Beethoven trifft Depeche Mode auf „The Grand Momentum“ Und doch brauchte er wohl den Kick. Auf der Echo-Party im vergangenen Jahr traf er den Musikproduzenten Bernd Wendlandt, der auch mit Silbermond, Glasperlenspiel und Faun arbeitet. Beide kamen überein, dass es eine spannende Herausforderung wäre, dass sich Benjamin als Solist versucht, und dass Wendlandt ihn dabei unterstützt. Diese Idee und vor allem die Tatsache, eigene Kompositionen musikalisch umzusetzen, führten zum Vorspiel bei der Plattenfirma Sony Classical. Die war begeistert von Benjamins Werken, bei denen der Cross-Over-Gedanke immer präsent ist, und ließen ihn sein Debüt „The Grand Momentum“ produzieren. Diesen Album-Titel – „Ich mag es majestätisch!“ – erfand er zusammen mit seinen Schwestern im Auto: „Grand“ steht für „Grand Piano“ und „Momentum“ dafür, dass es ein ganz großer Moment für ihn ist, seine eigenen Werke zu kreieren und einzuspielen. Brüche sind bei seinen oftmals düster melancholischen Songs immer präsent. Bestes Beispiel für seine bewusste Verweigerung des Schubladen-Denkens ist „Enjoy The Silence Sonata“, ein Pop-Klassik-Mix aus Beethovens Mondschein-Sonate und „Enjoy The Silence“, dem Superhit von Depeche Mode aus den Achtzigern. Sein „Wiegenlied“ ruft ganz unterschiedliche Gefühle wach und lässt Spielraum für mehrere Interpretationen.

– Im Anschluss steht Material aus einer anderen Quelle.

(* ===== verification/UvcDecode.v ===== *)
(** The data path of the UVC driver: [myuvc_video_complete] of
    [src/myuvc/10_th/uvc.c], the completion handler of an isochronous URB, which
    puts the payloads of the packets together into the frames of the queue.

    The specification is a frame assembler on the abstract queue of
    [UvcQueue]; the handler is proved to implement it, packet by packet. *)
From S2P Require Import Prelude Klist V4l2 UvcParams UvcQueue.
Open Scope Z_scope.

(** * Data *)

Definition UVC_STREAM_ERR : Z := Z.shiftl 1 6.
Definition UVC_STREAM_EOF : Z := Z.shiftl 1 1.
Definition UVC_STREAM_FID : Z := Z.shiftl 1 0.

(** [struct usb_iso_packet_descriptor] and the members of [struct urb] the
    handler reads; [number_of_packets] is the length of the array. *)
Record iso_packet := mk_iso {
  iso_offset : Z;
  iso_length : Z;
  iso_actual_length : Z;
  iso_status : Z
}.

Record urb_done := mk_urb {
  urb_status : Z;
  transfer_buffer : mem;
  iso_frame_desc : list iso_packet
}.

(** The state of the handler: the queue, [last_fid], its own static variables,
    and the buffers whose wait queues were woken, in order. *)
Record uvc_rx := mk_rx {
  rx_queue : myuvc_queue;
  last_fid : Z;
  fid : Z;
  mem_temp : option mem;
  nArrayTemp_Size : Z;
  woken : list nat
}.

Definition set_rx_queue (q : myuvc_queue) (rx : uvc_rx) : uvc_rx :=
  mk_rx q (last_fid rx) (fid rx) (mem_temp rx) (nArrayTemp_Size rx) (woken rx).
Definition set_last_fid (v : Z) (rx : uvc_rx) : uvc_rx :=
  mk_rx (rx_queue rx) v (fid rx) (mem_temp rx) (nArrayTemp_Size rx) (woken rx).
Definition set_fid (v : Z) (rx : uvc_rx) : uvc_rx :=
  mk_rx (rx_queue rx) (last_fid rx) v (mem_temp rx) (nArrayTemp_Size rx) (woken rx).
Definition set_mem_temp (t : mem) (n : Z) (rx : uvc_rx) : uvc_rx :=
  mk_rx (rx_queue rx) (last_fid rx) (fid rx) (Some t) n (woken rx).
Definition wake_up (i : nat) (rx : uvc_rx) : uvc_rx :=
  mk_rx (rx_queue rx) (last_fid rx) (fid rx) (mem_temp rx) (nArrayTemp_Size rx)
    (woken rx ++ [i]).
(* ===== verification/UvcStream.v ===== *)
(** Streaming in the UVC driver [src/myuvc/10_th/uvc.c]: the URBs
    ([myuvc_alloc_init_urbs], [myuvc_uninit_urbs]), [VIDIOC_STREAMON] and
    [VIDIOC_STREAMOFF].

    The USB core is an interface: a class of operations on the state of the bus
    and a class of the laws the driver relies on. *)
From S2P Require Import Prelude Klist V4l2 UsbUrb UvcParams UvcQueue UvcDecode.
Open Scope Z_scope.

(** * The USB core *)

(** The members [myuvc_alloc_init_urbs] fills in; the packet descriptors are
    offset and length. *)
Record urb_setup := mk_setup {
  us_endpoint : Z;
  us_transfer_flags : Z;
  us_interval : Z;
  us_transfer_buffer : option nat;
  us_number_of_packets : Z;
  us_transfer_buffer_length : Z;
  us_iso_frame_desc : list (Z * Z)
}.

(** Buffers and URBs are named by handles; [live_bufs] and [live_urbs] are the
    objects allocated and not yet freed. *)
Class UsbCore (dev : Type) := {
  control_msg : usb_request -> dev -> Z * mem * dev;
  usb_set_interface : Z -> Z -> dev -> dev;
  usb_buffer_alloc : Z -> dev -> option nat * dev;
  usb_buffer_free : Z -> nat -> dev -> dev;
  usb_alloc_urb : Z -> dev -> option nat * dev;
  usb_free_urb : nat -> dev -> dev;
  fill_urb : nat -> urb_setup -> dev -> dev;
  submit_urb : nat -> dev -> Z * dev;
  usb_kill_urb : nat -> dev -> dev;
  live_bufs : dev -> gset nat;
  live_urbs : dev -> gset nat
}.

(** An allocation adds a fresh handle or fails and changes nothing, freeing
    removes the handle, and nothing else touches what is allocated. *)
Class UsbLaws (dev : Type) `{UsbCore dev} := {
  control_live rq d : let '(_, data, d') := control_msg rq d in
    (zlen data = zlen (rq_data rq) /\ Forall is_u8 data) /\
    live_bufs d' = live_bufs d /\ live_urbs d' = live_urbs d;
  interface_live i s d : live_bufs (usb_set_interface i s d) = live_bufs d /\
    live_urbs (usb_set_interface i s d) = live_urbs d;
  buffer_alloc_live n d : let '(r, d') := usb_buffer_alloc n d in
    live_urbs d' = live_urbs d /\
    match r with Some h => (h ∉ live_bufs d) /\ live_bufs d' = {[h]} ∪ live_bufs d
            | None => live_bufs d' = live_bufs d end;
  urb_alloc_live n d : let '(r, d') := usb_alloc_urb n d in
    live_bufs d' = live_bufs d /\
    match r with Some h => (h ∉ live_urbs d) /\ live_urbs d' = {[h]} ∪ live_urbs d
            | None => live_urbs d' = live_urbs d end;
  buffer_free_live n h d : live_bufs (usb_buffer_free n h d) = live_bufs d ∖ {[h]} /\
    live_urbs (usb_buffer_free n h d) = live_urbs d;
  urb_free_live h d : live_urbs (usb_free_urb h d) = live_urbs d ∖ {[h]} /\
    live_bufs (usb_free_urb h d) = live_bufs d;
  fill_live h u d : live_bufs (fill_urb h u d) = live_bufs d /\
    live_urbs (fill_urb h u d) = live_urbs d;
  submit_live h d : let '(r, d') := submit_urb h d in r <= 0 /\
    live_bufs d' = live_bufs d /\ live_urbs d' = live_urbs d;
  kill_live h d : live_bufs (usb_kill_urb h d) = live_bufs d /\
    live_urbs (usb_kill_urb h d) = live_urbs d
}.

(** [usb_submit_urb] refuses NULL. *)
Definition usb_submit_urb {dev} `{UsbCore dev} (u : option nat) (d : dev) : Z * dev :=
  match u with None => (- EINVAL, d) | Some h => submit_urb h d end.

(** * URBs *)

Definition MYUVC_URBS : nat := 5.
Definition wMaxPacketSize : Z := 800.
Definition myuvc_bEndpointAddress : Z := 0x82.
Definition myuvc_streaming_bAlternateSetting : Z := 5.
Section Urbs.
Context {dev : Type} `{UsbCore dev}.

(** One round of the loop of [myuvc_uninit_urbs]. *)
Definition uninit_urb (i : nat) (q : myuvc_queue) (d : dev) : myuvc_queue * dev :=
  let '(bs, d) := match q_urb_buffer q !! i with
                  | Some (Some h) => (<[i := None]> (q_urb_buffer q),
                                      usb_buffer_free (q_urb_size q) h d)
                  | _ => (q_urb_buffer q, d)
                  end in
  let '(us, d) := match q_urb q !! i with
                  | Some (Some h) => (<[i := None]> (q_urb q), usb_free_urb h d)
                  | _ => (q_urb q, d)
                  end in
  (set_q_urbs us bs (q_urb_size q) q, d).

Fixpoint uninit_loop (todo i : nat) (q : myuvc_queue) (d : dev) : myuvc_queue * dev :=
  match todo with
  | O => (q, d)
  | S todo => let '(q, d) := uninit_urb i q d in uninit_loop todo (S i) q d
  end.

Definition myuvc_uninit_urbs (q : myuvc_queue) (d : dev) : myuvc_queue * dev :=
  uninit_loop MYUVC_URBS 0 q d.

(** The number of packets of a URB and the size of its buffer. *)
Definition urb_npackets (frame_size : Z) : Z :=
  let npackets := DIV_ROUND_UP frame_size (u16 wMaxPacketSize) in
  if npackets >? 32 then 32 else npackets.

Definition urb_bytes (frame_size : Z) : Z := u32 (u16 wMaxPacketSize * urb_npackets frame_size).

(** The allocation loop: 0, or [-ENOMEM] with everything freed. *)
Fixpoint alloc_urbs (todo i : nat) (size npackets : Z) (q : myuvc_queue) (d : dev)
    : Z * myuvc_queue * dev :=
  match todo with
  | O => (0, q, d)
  | S todo =>
      let '(b, d) := usb_buffer_alloc size d in
      let '(u, d) := usb_alloc_urb npackets d in
      let q := set_q_urbs (<[i := u]> (q_urb q)) (<[i := b]> (q_urb_buffer q))
                 (q_urb_size q) q in
      match b, u with
      | Some _, Some _ => alloc_urbs todo (S i) size npackets q d
      | _, _ => let '(q, d) := myuvc_uninit_urbs q d in (- ENOMEM, q, d)
      end
  end.

Definition iso_layout (npackets : Z) : list (Z * Z) :=
  (fun j => (Z.of_nat j * u16 wMaxPacketSize, u16 wMaxPacketSize)) <$> seq 0 (Z.to_nat npackets).

Definition setup_urb (npackets size : Z) (b : option nat) : urb_setup :=
  {| us_endpoint := myuvc_bEndpointAddress;
     us_transfer_flags := Z.lor URB_ISO_ASAP URB_NO_TRANSFER_DMA_MAP;
     us_interval := 1; us_transfer_buffer := b; us_number_of_packets := npackets;
     us_transfer_buffer_length := size; us_iso_frame_desc := iso_layout npackets |}.

(** The second loop, over the URBs that the first one has allocated; there is no
    empty entry among them ([alloc_urbs_spec]). *)
Fixpoint setup_loop (todo i : nat) (size npackets : Z) (q : myuvc_queue) (d : dev) : dev :=
  match todo with
  | O => d
  | S todo =>
      let d := match default None (q_urb q !! i) with
               | Some h => fill_urb h (setup_urb npackets size (default None (q_urb_buffer q !! i))) d
               | None => d
               end in
      setup_loop todo (S i) size npackets q d
  end.

Definition myuvc_alloc_init_urbs (params : myuvc_streaming_control) (q : myuvc_queue) (d : dev)
    : Z * myuvc_queue * dev :=
  let npackets := urb_npackets (dwMaxVideoFrameSize params) in
  let size := urb_bytes (dwMaxVideoFrameSize params) in
  let q := set_q_urbs (q_urb q) (q_urb_buffer q) size q in
  let '(ret, q, d) := alloc_urbs MYUVC_URBS 0 size npackets q d in
  if ret <? 0 then (ret, q, d)
  else (0, q, setup_loop MYUVC_URBS 0 size npackets q d).

(** [for (i = 0; i < MYUVC_URBS; ++i) if ((ret = usb_submit_urb(...)) < 0) ...] *)
Fixpoint submit_loop (todo i : nat) (q : myuvc_queue) (d : dev) : Z * myuvc_queue * dev :=
  match todo with
  | O => (0, q, d)
  | S todo =>
      let '(ret, d) := usb_submit_urb (default None (q_urb q !! i)) d in
      if ret <? 0 then let '(q, d) := myuvc_uninit_urbs q d in (ret, q, d)
      else submit_loop todo (S i) q d
  end.

Fixpoint kill_loop (todo i : nat) (q : myuvc_queue) (d : dev) : dev :=
  match todo with
  | O => d
  | S todo =>
      let d := match default None (q_urb q !! i) with None => d | Some h => usb_kill_urb h d end in
      kill_loop todo (S i) q d
  end.

(** Whether the three allocations of the parameter requests succeed; the second
    one gives a block of any contents. *)
Record param_allocs := mk_pallocs { pa_try : bool; pa_get : option mem; pa_set : bool }.

(** The three requests [probe] and [streamon] make; their results are printed
    and ignored. *)
Definition negotiate (cfg : uvc_config) (pa : param_allocs) (d : dev)
    : option (myuvc_streaming_control * dev) :=
  '(_, params, d) ← myuvc_try_streaming_params control_msg cfg (pa_try pa) d;
  '(_, params, d) ← myuvc_get_streaming_params control_msg cfg (pa_get pa) params d;
  '(_, d) ← myuvc_set_streaming_params control_msg cfg (pa_set pa) params d;
  Some (params, d).

Definition myuvc_vidioc_streamon (cfg : uvc_config) (pa : param_allocs) (q : myuvc_queue) (d : dev)
    : option (Z * myuvc_streaming_control * myuvc_queue * dev) :=
  '(params, d) ← negotiate cfg pa d;
  let d := usb_set_interface (myuvc_streaming_intf cfg) myuvc_streaming_bAlternateSetting d in
  let '(_, q, d) := myuvc_alloc_init_urbs params q d in
  let '(ret, q, d) := submit_loop MYUVC_URBS 0 q d in
  Some (ret, params, q, d).

Definition myuvc_vidioc_streamoff (cfg : uvc_config) (q : myuvc_queue) (d : dev)
    : Z * myuvc_queue * dev :=
  let d := kill_loop MYUVC_URBS 0 q d in
  let '(q, d) := myuvc_uninit_urbs q d in
  (0, q, usb_set_interface (myuvc_streaming_intf cfg) 0 d).

(** [release] of the device file. *)
Definition myuvc_close (cfg : uvc_config) (q : myuvc_queue) (d : dev) : Z * myuvc_queue * dev :=
  let '(_, q, d) := myuvc_vidioc_streamoff cfg q d in (0, q, d).

End Urbs.

(** * What the driver holds *)

(** An array of handles accounts for the objects [live] that are not in [base],
    each once, in its first five entries. *)
Record slots (l : list (option nat)) (live base : gset nat) : Prop := {
  sl_len : length l = 32%nat;
  sl_high : forall j h, l !! j = Some (Some h) -> (j < MYUVC_URBS)%nat;
  sl_live : forall h, h ∈ live <-> h ∈ base \/ exists j, l !! j = Some (Some h);
  sl_fresh : forall j h, l !! j = Some (Some h) -> h ∉ base;
  sl_inj : forall j k h, l !! j = Some (Some h) -> l !! k = Some (Some h) -> j = k
}.

(** The array is empty from [i] to [j]. *)
Definition no_slots (l : list (option nat)) (i j : nat) : Prop :=
  forall k h, (i <= k < j)%nat -> l !! k <> Some (Some h).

Poetische Gedanken von Victor Hugo und Hermann Hesse „Melancholie ist das Vergnügen, traurig zu sein“, zitiert der musikalische Grenzgänger den französischen Schriftsteller Victor Hugo. „Ich möchte die Traurigkeit zum Tanz bitten“, lautet sein Credo. Benjamin liebt die Melancholie und hat ein Faible für den Winter, die dunkle Zeit, Zeit zum vielen Nachdenken. „Man sollte sich von seiner Traurigkeit aber nicht herunterziehen lassen, sondern damit umzugehen lernen. Und sie damit in etwas Positives verwandeln.“ „Jedem Anfang wohnt ein Zauber inne“, zitiert er auch Hermann Hesse. Die deutsche Sprache bietet so viel Bewegungsfreiheit für das Philosphieren, schwärmt der frühere Philosophiestudent. Vor seinem allerersten Live-Konzert als Solokünstler – „meiner Feuertaufe“ – war er „nervös bis unter die Haarspitzen“. Vor rund 150 geladenen Gästen musizierte und moderierte er im nhow-Hotel, wofür er sehr positive Resonanz bekam. Eine ursprünglich für Herbst geplante Tour kam aufgrund seiner vielfältigen Produzenten-Aufträge nicht zustande, doch natürlich möchte er gern live seinem Publikum gegenübertreten. Am liebsten mal mit einem Konzert im Kreuzberger Club „Loreley“.
Live zusammen mit Lindsey Stirling oder David Garrett Er muss nicht unbedingt ganz allein einen Abend bestreiten, sondern kann sich das Live-Spielen zum Beispiel auch „als Support für einen großen Künstler wie Lindsey Stirling“ vorstellen. Die amerikanische Violinistin ist eine Bühnenkünstlerin, die ihre Darbietungen mit Choreographien versieht. 2014 erhielt sie in Berlin den Echo. Oder vielleicht einmal zusammen mit dem „Geigenrebellen“ David Garrett? Dieser erreicht mit seinem Mix aus E- und U-Musik ein Publikum, das der Klassik sonst wahrscheinlich fernbleiben würde. Ein Vorbild? Benjamin findet den Kollegen sehr gut, „wir unterscheiden uns allerdings sehr.“ Ganz stolz auf sein „Grand Momentum“ empfindet er sich als ganz am Anfang seiner Entwicklung als Solokünstler. Er ist dabei auch auf der Suche nach sich selbst. „Alles ist im Werden.“ Für sein zweites Album sammelt Benjamin bereits Ideen. Fest steht, dass er wieder grenzüberschreitende Sounds zwischen U- und E-Musik gestalten wird. Denn er liebt Brüche.